Ressources et territoires

L’Arctique est une région très précieuse qui concentre, selon les chercheurs, 13% des réserves mondiales conventionnelles de pétrole et 30% des réserves de gaz. Au fur et à mesure de la fonte des glaces, la Route maritime du Nord prendra de plus en plus d’importance : d’ici la fin des années 2030, elle pourrait être entièrement dégagée des glaces et devenir la plus grande voie de transport.

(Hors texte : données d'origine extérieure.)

Lemma utf8_pos wc : 0 < Z.of_nat (length (utf8 wc)).
Proof. pose proof (utf8_nonempty wc). destruct (utf8 wc); [done | cbn; lia]. Qed.

(** The characters up to the first byte that cannot be decoded. *)
Fixpoint decode_all (fuel : nat) (s : list Z) : list Z :=
  match fuel with
  | O => []
  | S fuel => let '(n, wc) := mb_wc s in if bool_decide (n <= 0) then [] else wc :: decode_all fuel (drop (Z.to_nat n) s)
  end.

Definition chars (s : list Z) : list Z := decode_all (S (length s)) s.

Lemma decode_all_enough fuel : forall s, Forall byte s -> (length s < fuel)%nat -> decode_all fuel s = chars s.
Proof.
  assert (Hgen : forall f1 f2 s, Forall byte s -> (length s < f1)%nat -> (length s < f2)%nat -> decode_all f1 s = decode_all f2 s).
  { induction f1 as [| f1 IH]; intros f2 s Hs H1 H2; [lia |]. destruct f2 as [| f2]; [lia |]. cbn [decode_all].
    destruct (dec_cases s Hs) as [(wc & rest & _ & -> & Hr & ->) | Hn].
    - rewrite bool_decide_false by (pose proof (utf8_pos wc); lia). f_equal. rewrite Nat2Z.id, drop_app_length. rewrite length_app in H1, H2.
      pose proof (utf8_pos wc). apply IH; [done | lia | lia].
    - destruct (mb_wc s) as [n wc]. cbn [fst] in Hn. by rewrite bool_decide_true by done. }
  intros s Hs Hf. apply Hgen; [done | done | lia].
Qed.

Lemma chars_cons wc s : valid wc -> Forall byte s -> chars (utf8 wc ++ s) = wc :: chars s.
Proof.
  intros Hw Hs. unfold chars at 1. cbn [decode_all]. rewrite dec_utf8 by done. pose proof (utf8_pos wc). rewrite bool_decide_false by lia. f_equal.
  rewrite Nat2Z.id, drop_app_length. apply decode_all_enough; [done |]. rewrite length_app. lia.
Qed.

Lemma chars_bad s : (mb_wc s).1 <= 0 -> chars s = [].
Proof. intros H. unfold chars. cbn [decode_all]. destruct (mb_wc s) as [n wc]. cbn [fst] in H. by rewrite bool_decide_true by done. Qed.

Lemma dec_nil : (mb_wc []).1 <= 0.
Proof.
  destruct (dec_cases []) as [(wc & rest & _ & E & _) | H]; [constructor | | done].
  symmetry in E. apply app_eq_nil in E as [E _]. by apply utf8_nonempty in E.
Qed.

Lemma hash_loop_chars add fuel s n : hash_loop mb_wc add fuel s n = foldl add n (decode_all fuel s).
Proof.
  revert s n. induction fuel as [| fuel IH]; intros s n; [done |]. cbn [hash_loop decode_all]. destruct (mb_wc s) as [res wc]. case_bool_decide; [done |]. cbn. apply IH.
Qed.

Lemma rtrim_cons wc s : valid wc -> Forall byte s ->
  rtrim (utf8 wc ++ s) = [] /\ wc = 32 /\ rtrim s = [] \/ rtrim (utf8 wc ++ s) = utf8 wc ++ rtrim s /\ (wc <> 32 \/ rtrim s <> []).
Proof.
  intros [Hw _] Hs. rewrite rtrim_app. destruct (rtrim s) as [| y t] eqn:E; [| right; split; [done | by right]].
  destruct (decide (wc = 32)) as [-> | Hne]; [by left |]. right. rewrite app_nil_r. split; [by apply rtrim_utf8 | by left].
Qed.

Lemma rtrim_byte s : Forall byte s -> Forall byte (rtrim s).
Proof.
  induction 1 as [| x s Hx _ IH]; [done |]. cbn [rtrim]. destruct (rtrim s); [| by constructor]. case_bool_decide; [done | by constructor].
Qed.

(** ** Comparison *)

Context (tosort : Z -> Z).

Lemma bincmp_eq s t : bincmp s t = 0 -> s = t.
Proof.
  unfold bincmp. case_bool_decide as E; [lia |]. intros H. assert (Hl : length s = length t) by lia. rewrite Hl, Z.min_id, Nat2Z.id in E.
  rewrite !take_ge in E by lia. by apply memcmp_eq; [| lia].
Qed.
Lemma unlink_sim ids s a q d :
  Rep ids s a -> d ∈ qs a q ->
  exists s', unlink q d s = Some (tt, s') /\ Rep ids s' (set_qs a (<[q := remove d (qs a q)]> (qs a))) /\
    (forall q', d ∉ qs a q' \/ q' = q).
Proof.
  intros H Iq. pose proof H as (B & L & A & _). pose proof A as (N & D & I).
  destruct (remove_split d (qs a q)) as (l1 & l2 & E & R); [done|done|].
  specialize (L q). rewrite E in L.
  destruct (unlink_linked s q l1 d l2) as (s' & U & S & L' & _ & O).
  { done. } { rewrite <- E. apply N. }
  { intros x Hx. rewrite <- E in Hx. destruct B as (-> & _). by apply (I q). }
  exists s'. split; [done|]. rewrite R. split.
  - eapply rep_queue; eauto; [|by eapply apart_remove].
    intros x q' F Hx. rewrite <- E in Hx. intros Hx'. by apply F, (D q' q x).
  - intros q'. destruct (decide (q' = q)) as [->|F]; [by right|left]. intros X. by apply F, (D q' q d).
Qed.

(** The final link of a queue is made null. *)
Lemma terminate s s' q l d e :
  opened s q (l ++ [d]) -> NoDup (l ++ [d]) ->
  effect s s' (set_at (Next_of d) (Some None) (rdl s)) (prv s) e -> lst s' q = lst s q ->
  linked s' q (l ++ [d]).
Proof.
  intros (Sg & La) N (S & R & B & _) E. split; [split; [|congruence]|].
  - apply (seg_upd_end s); auto using head_outside. intros p F. rewrite R, set_at_ne; [done|].
    by rewrite endl_app in F.
  - by rewrite endl_app, R, set_at_eq.
Qed.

Crédit : Alexander Chtcherbak / TASS Crédit : Alexander Chtcherbak / TASS

Dans ce contexte, le fait que le problème de l’appartenance des eaux arctiques ne soit pas encore définitivement résolu a son importance. L’Arctique est divisée entre cinq pays – Russie, États-Unis, Norvège, Danemark et Canada – avec préservation de la zone patrimoine mondial, mais ces pays se formulent des griefs territoriaux réciproques. Ainsi, les demandes d’extension de leurs territoires en Arctique déposées devant les Nations unies par la Russie, le Canada et le Danemark se recoupent, car chacun des pays calcule à sa manière le territoire du plateau continental et estime les griefs des voisins infondés.

Un litige, pas de guerre

Alexeï Fenenko estime que de sérieuses tensions pourraient apparaître dans cinq à dix ans, lorsque les Nations unies prendront leur décision. Ainsi, d’éventuels heurts seraient possibles si l’Onu accorde un territoire près du pôle Nord à un pays membre de l’Otan dont les avions survoleront la région. « Un conflit local pourrait éclater sur la Route maritime du Nord », a-t-il souligné.

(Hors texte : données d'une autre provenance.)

(* ===== verification/ThrRequest.v ===== *)
(** * ThrRequest: requests for a table lock

    [thr_lock] keeps the invariant: the instance runs if it is compatible with
    what runs, and otherwise it waits behind somebody who holds the lock. *)
From stdpp Require Import base tactics option list numbers gmap functions.
From Stdlib Require Import ZArith Lia.
From S2P Require Import Prelude ThrLock ThrSpec ThrSim ThrInv ThrWake.

Module ThrRequest.
Import ThrLock ThrSpec ThrSim ThrInv ThrWake ThrSys.

Implicit Types (a : alock) (d o : Z) (q : queue) (i w v : lock_info) (t : thr_lock_type) (r : lock_rest)
  (L : queue -> list Z) (h : Z -> lock_info).

Definition put L q d : queue -> list Z := <[q := L q ++ [d]]> L.

Lemma put_eq L q d : put L q d q = L q ++ [d].
Proof. unfold put. by rewrite fn_lookup_insert. Qed.
Lemma put_ne L q d q' : q' <> q -> put L q d q' = L q'.
Proof. intros. unfold put. by rewrite fn_lookup_insert_ne. Qed.
Lemma put_nonempty L q d : put L q d q <> [].
Proof. rewrite put_eq. by destruct (L q). Qed.

(** Somebody else must hold the lock for a newcomer to wait. *)
Definition may_wait L q : Prop :=
  match q with
  | read_wait => L write <> [] \/ L read <> [] /\ L write_wait <> []
  | write_wait => L write <> [] \/ L read <> []
  | _ => True
  end.

Lemma progress_put L q d : progress L -> may_wait L q -> progress (put L q d).
Proof.
  intros (P1 & P2) M. split.
  - destruct q; rewrite ?put_eq, ?put_ne by done; try (by intros _ []%app_nil); try (by intros []%app_nil);
      intros W R; destruct M as [M|M]; naive_solver.
  - destruct q; rewrite ?put_eq, ?put_ne by done; try (by intros _ []%app_nil); try (by intros []%app_nil); auto.
    intros W WW. destruct M as [M|M]; naive_solver.
Qed.

(** The end of [thr_lock]. *)
Definition entered (ids : gset Z) L h r d (out : outcome) L' h' r' : Prop :=
  Core ids L' h' r' /\ progress L' /\ same_lock r r' /\ (forall x, x <> d -> h' x = h x) /\
  match out with
  | Returns THR_LOCK_SUCCESS =>
      exists q, q <> read_wait /\ (q = write_wait -> type (h' d) = TL_WRITE_DELAYED) /\ L' = put L q d
  | Sleeps q b => b = false /\ (q = read_wait \/ q = write_wait) /\ L' = put L q d
  | _ => L' = L
  end.

Section Request.
Context (ids : gset Z) (chk : Z -> bool) (e : env).

Abbreviation wp := (wp ids chk).
Abbreviation Core := (Core ids).

(** *** The newcomer *)

(** [thr_lock] has initialised [d], which is not in a queue. *)
Record newcomer L h r d o t : Prop := {
  new_core : Core L h r;
  new_progress : progress L;
  new_ids : d ∈ ids;
  new_idle : forall q, d ∉ L q;
  new_owner : owner (h d) = o;
  new_cond : cond (h d) = None;
  new_type : type (h d) = t }.

Lemma core_put_at L h h2 r r' q d i :
  (forall x, h2 x = (<[d := i]> h : Z -> lock_info) x) ->
  Core L h r -> d ∈ ids -> (forall q, d ∉ L q) -> kind q i -> same_lock r r' ->
  (type i = TL_WRITE_CONCURRENT_INSERT -> check_status r = true) ->
  read_no_write_count r' = read_no_write_count r + (if decide (q = read) then one (type i) else 0) ->
  fits (allow_multiple_concurrent_insert r) L h q i ->
  Core (put L q d) h2 r'.
Proof.
  intros E C D O K S Ci N F. apply (core_ext ids _ (<[d := i]> h) r'); [by intros q' x _|done|done|].
  apply (core_put ids L h r); auto.
Qed.

Lemma apart_put L q d : Apart ids L -> d ∈ ids -> (forall q, d ∉ L q) -> Apart ids (put L q d).
Proof.
  intros A D O. pose proof A as (A1 & A2 & A3). apply apart_insert; [done| |].
  - apply list.NoDup_app. split_and!; [done| |apply NoDup_singleton].
    intros x Hx ->%list_elem_of_singleton. by apply (O q).
  - intros x [Hx| ->%list_elem_of_singleton]%elem_of_app; [|auto].
    split; [by apply (A3 q)|]. intros q' F' X. by apply F', (A2 q' q x).
Qed.

Lemma insert_same h d x : h x = (<[d := h d]> h : Z -> lock_info) x.
Proof.
  destruct (decide (x = d)) as [->|N]; [by rewrite fn_lookup_insert|by rewrite fn_lookup_insert_ne].
Qed.

Lemma wp_enqueue q d L h r Q :
  Q tt (mk_a (put L q d) h None r) -> wp (do (Enqueue q d)) Q (mk_a L h (Some d) r).
Proof. intros H. cbn. rewrite bool_decide_true by done. exact H. Qed.

Lemma read_not_ci t : is_read t -> t <> TL_WRITE_CONCURRENT_INSERT.
Proof. intros H ->. unfold is_read in H. simpl in H. lia. Qed.

Lemma wp_grant_read L h r d o t Q :
  newcomer L h r d o t -> is_read t -> Z.of_nat (size ids) < 2 ^ 32 ->
  fits (allow_multiple_concurrent_insert r) L h read (h d) ->
  (forall out L' h' r', entered ids L h r d out L' h' r' -> Q out (mk_a L' h' None r')) ->
  wp (grant_read d t) Q (mk_a L h (Some d) r).
Proof.
  intros [C P D O Ow Co T] R few F H. unfold grant_read.
  apply wp_bind, wp_enqueue, wp_bind.
  assert (X : forall r1, same_lock r r1 -> read_no_write_count r1 = read_no_write_count r + one t ->
    wp (call_get_status d false;; modify count_immediate;; mret (Returns THR_LOCK_SUCCESS)) Q
      (mk_a (put L read d) h None r1)).
  { intros r1 S1 N1. apply wp_bind, wp_call_get_status; [done|]. intros r2 (S2 & N2).
    apply wp_bind, wp_modify. apply (H (Returns THR_LOCK_SUCCESS)). split_and!.
    - apply (core_put_at L h _ r _ read d (h d)); auto; [apply insert_same|by rewrite <- T in R| | |].
      + by apply (same_lock_trans _ r1 _ S1).
      + intros X. rewrite T in X. by apply read_not_ci in R.
      + simpl. rewrite T. lia.
    - by apply progress_put.
    - by apply (same_lock_trans _ r1 _ S1).
    - done.
    - by exists read. }
  assert (B : 0 <= read_no_write_count r + one t < 2 ^ 32).
  { rewrite (core_count _ _ _ _ C), <- T, <- no_inserts_one, <- no_inserts_app, <- put_eq.
    apply (no_inserts_bound ids); [done|]. apply apart_put; auto. apply (core_apart _ _ _ _ C). }
  unfold one in *. destruct (bool_decide_reflect (t = TL_READ_NO_INSERT)) as [Ti|Ti].
  - apply wp_bind, wp_get_rest, wp_modify. apply X; [done|]. cbn. by apply uwrap_small.
  - apply X; [done|lia].
Qed.

Lemma wp_grant_write L h r d o t b Q :
  newcomer L h r d o t -> is_write t -> (t = TL_WRITE_CONCURRENT_INSERT -> check_status r = true) ->
  fits (allow_multiple_concurrent_insert r) L h write (h d) ->
  (forall out L' h' r', entered ids L h r d out L' h' r' -> Q out (mk_a L' h' None r')) ->
  wp (grant_write d b) Q (mk_a L h (Some d) r).
Proof.
  intros [C P D O Ow Co T] W Ci F H. unfold grant_write.
  apply wp_bind, wp_enqueue, wp_bind, wp_call_get_status; [done|]. intros r1 (S1 & N1).
  apply wp_bind, wp_modify. apply (H (Returns THR_LOCK_SUCCESS)). split_and!.
  - apply (core_put_at L h _ r _ write d (h d)); auto; [apply insert_same|by rewrite <- T in W|by rewrite T|].
    simpl. lia.
  - by apply progress_put.
  - done.
  - done.
  - by exists write.
Qed.

(** The instance goes to a queue of waiting ones and gets a condition variable. *)
Lemma core_wait L h r r' q d o t c h2 :
  newcomer L h r d o t -> q = read_wait /\ is_read t \/ q = write_wait /\ is_write t ->
  (t = TL_WRITE_CONCURRENT_INSERT -> check_status r = true) -> keep_rest r r' ->
  (forall x, h2 x = (<[d := with_cond (Some c) (h d)]> h : Z -> lock_info) x) ->
  Core (put L q d) h2 r'.
Proof.
  intros [C P D O Ow Co T] K Ci (S & N) E.
  apply (core_put_at L h _ r _ q d (with_cond (Some c) (h d))); auto.
  - destruct K as [(-> & K)|(-> & K)]; rewrite <- T in K; by split.
  - cbn. by rewrite T.
  - rewrite N. destruct K as [(-> & _)|(-> & _)]; simpl; lia.
  - by destruct K as [(-> & _)|(-> & _)].
Qed.

Lemma wp_wait_enter L h r q d o t me Q :
  newcomer L h r d o t -> q = read_wait /\ is_read t \/ q = write_wait /\ is_write t ->
  (t = TL_WRITE_CONCURRENT_INSERT -> check_status r = true) -> may_wait L q ->
  (forall out L' h' r', entered ids L h r d out L' h' r' -> Q out (mk_a L' h' None r')) ->
  wp (wait_enter q d me false) Q (mk_a L h (Some d) r).
Proof.
  intros Nw K Ci M H. unfold wait_enter. apply wp_bind, wp_enqueue, wp_bind, wp_modify.
  apply wp_bind, wp_set_cond; [apply Nw|]. apply (H (Sleeps q false)). split_and!.
  - by eapply (core_wait _ h r).
  - apply progress_put; [apply Nw|done].
  - done.
  - intros x X. by rewrite fn_lookup_insert_ne.
  - done.
  - naive_solver.
  - done.
Qed.

Lemma wp_wait_or_deadlock L h r q d o t me Q :
  newcomer L h r d o t -> q = read_wait /\ is_read t \/ q = write_wait /\ is_write t ->
  (t = TL_WRITE_CONCURRENT_INSERT -> check_status r = true) -> may_wait L q ->
  (forall out L' h' r' f', entered ids L h r d out L' h' r' -> Q out (mk_a L' h' f' r')) ->
  wp (wait_or_deadlock e q d o me) Q (mk_a L h (Some d) r).
Proof.
  intros Nw K Ci M H. unfold wait_or_deadlock.
  apply wp_bind, wp_head_info; [intros x; apply (core_known ids L h r), Nw|].
  apply wp_bind, wp_head_info; [intros x; apply (core_known ids L h r), Nw|].
  destruct (match match first L h read with Some x => Some x | None => first L h write end with
            | Some (_, i) => bool_decide (owner_info e (owner i) = owner_info e o) | None => false end).
  - apply (H (Returns THR_LOCK_DEADLOCK)). split_and!; [apply Nw|apply Nw|done|done|done].
  - apply (wp_wait_enter L h r q d o t); auto.
Qed.

Lemma wp_aborted L h r d o t Q :
  newcomer L h r d o t ->
  (forall out L' h' r' f', entered ids L h r d out L' h' r' -> Q out (mk_a L' h' f' r')) ->
  wp (aborted d) Q (mk_a L h (Some d) r).
Proof.
  intros [C P D O Ow Co T] H. unfold aborted. apply wp_bind, wp_set_type; [done|].
  apply (H (Returns THR_LOCK_ABORTED)). split_and!; [|done|done| |done].
  - apply (core_ext ids L h r); [|done|done|done]. intros q x I. rewrite fn_lookup_insert_ne; [done|].
    intros ->. by apply (O q).
  - intros x X. by rewrite fn_lookup_insert_ne.
Qed.

(** *** Requests *)

(** What [permitted] says about a request. *)
Record disciplined L h r o t : Prop := {
  disc_again : forall x, x ∈ L write -> owner (h x) = o ->
    is_read t \/ type (h x) <> TL_WRITE_ONLY /\ (9 < tl_int (type (h x)) \/ t = type (h x));
  disc_no_insert : allow_multiple_concurrent_insert r = true -> t = TL_READ_NO_INSERT ->
    forall x, x ∈ L write -> owner (h x) = o ->
    type (h x) <> TL_WRITE_CONCURRENT_INSERT /\ type (h x) <> TL_WRITE_ONLY;
  disc_insert : allow_multiple_concurrent_insert r = true -> t = TL_WRITE_CONCURRENT_INSERT ->
    forall x, x ∈ L read -> owner (h x) = o -> type (h x) <> TL_READ_NO_INSERT }.

(** The first running writer and the others. *)
Lemma first_writer L h r x l y :
  Core L h r -> L write = x :: l -> y ∈ L write ->
  y = x \/ ww_ok (allow_multiple_concurrent_insert r) (h x) (h y).
Proof.
  intros C E I. destruct (core_excl _ _ _ _ C) as (X & _). rewrite E in *. destruct X as (X & _).
  apply elem_of_cons in I as [->|I]; [by left|right].
  rewrite Forall_forall in X. apply X, list_elem_of_In, list_elem_of_fmap. eauto.
Qed.

Lemma shared_le m t : shared m t -> tl_int t <= 9.
Proof. intros [->|(-> & _)]; simpl; lia. Qed.

Lemma fits_read_own L h r d o t x l :
  newcomer L h r d o t -> disciplined L h r o t -> L write = x :: l -> owner (h x) = o ->
  fits (allow_multiple_concurrent_insert r) L h read (h d).
Proof.
  intros [C P D O Ow Co T] G E Ex w (y & -> & I)%list_elem_of_fmap.
  assert (Ix : x ∈ L write) by (rewrite E; by left).
  destruct (first_writer L h r x l y C E I) as [->|(W1 & W2)]; split; rewrite ?Ow, ?T, ?Ex.
  - done.
  - intros Ci Ni. split; [done|]. destruct (allow_multiple_concurrent_insert r) eqn:M; [|done].
    by destruct (disc_no_insert _ _ _ _ _ G M Ni x Ix Ex).
  - intros N. rewrite Ex in W2. destruct W2 as (Sh & _); [congruence|]. left. by eapply shared_le.
  - intros Ci Ni. destruct (decide (owner (h y) = o)) as [Ey|Ey].
    + split; [done|]. destruct (allow_multiple_concurrent_insert r) eqn:M; [|done].
      by destruct (disc_no_insert _ _ _ _ _ G M Ni y I Ey).
    + rewrite Ex in W2. destruct W2 as (Sh & Ty); [congruence|]. rewrite Ci in Sh.
      destruct Sh as [?|(_ & M)]; [done|].
      destruct (disc_no_insert _ _ _ _ _ G M Ni x Ix Ex) as (N1 & N2). destruct Ty; congruence.
Qed.

Lemma fits_read_other L h r d o t x l :
  newcomer L h r d o t -> L write = x :: l -> tl_int (type (h x)) <= 9 ->
  (t = TL_READ_NO_INSERT -> type (h x) <> TL_WRITE_CONCURRENT_INSERT) ->
  fits (allow_multiple_concurrent_insert r) L h read (h d).
Proof.
  intros [C P D O Ow Co T] E Tx N w (y & -> & I)%list_elem_of_fmap.
  assert (Ty : type (h y) = type (h x)).
  { destruct (first_writer L h r x l y C E I) as [->|(W1 & _)]; auto. }
  split; rewrite Ty, ?T; [auto|]. intros Ci Ni. by destruct (N Ni).
Qed.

Pourtant, Andreï Kortounov cite trois sérieux facteurs de dissuasion. Premièrement, les principales réserves de ressources naturelles sont concentrées dans des régions mises en valeur et délimitées dont l’appartenance n’est pas contestée. Deuxièmement, les demandes aux Nations unies sont présentées « avec une marge » et bien que des litiges territoriaux existent, les pays sont capables de les régler sur la base de concessions réciproques, comme l’ont fait la Russie et la Norvège en partageant la mer de Barents en 2010. Troisièmement, l’Onu examine les demandes progressivement : « La décision ne sera vraisemblablement pas prise avant le milieu des années 2020. D’ici là, beaucoup de choses vont changer et la tension dans les relations internationales pourrait disparaître ». Par conséquent, il ne faut pas dramatiser le problème arctique : il existe, mais nul risque d'être confrontés ici à une guerre chaude.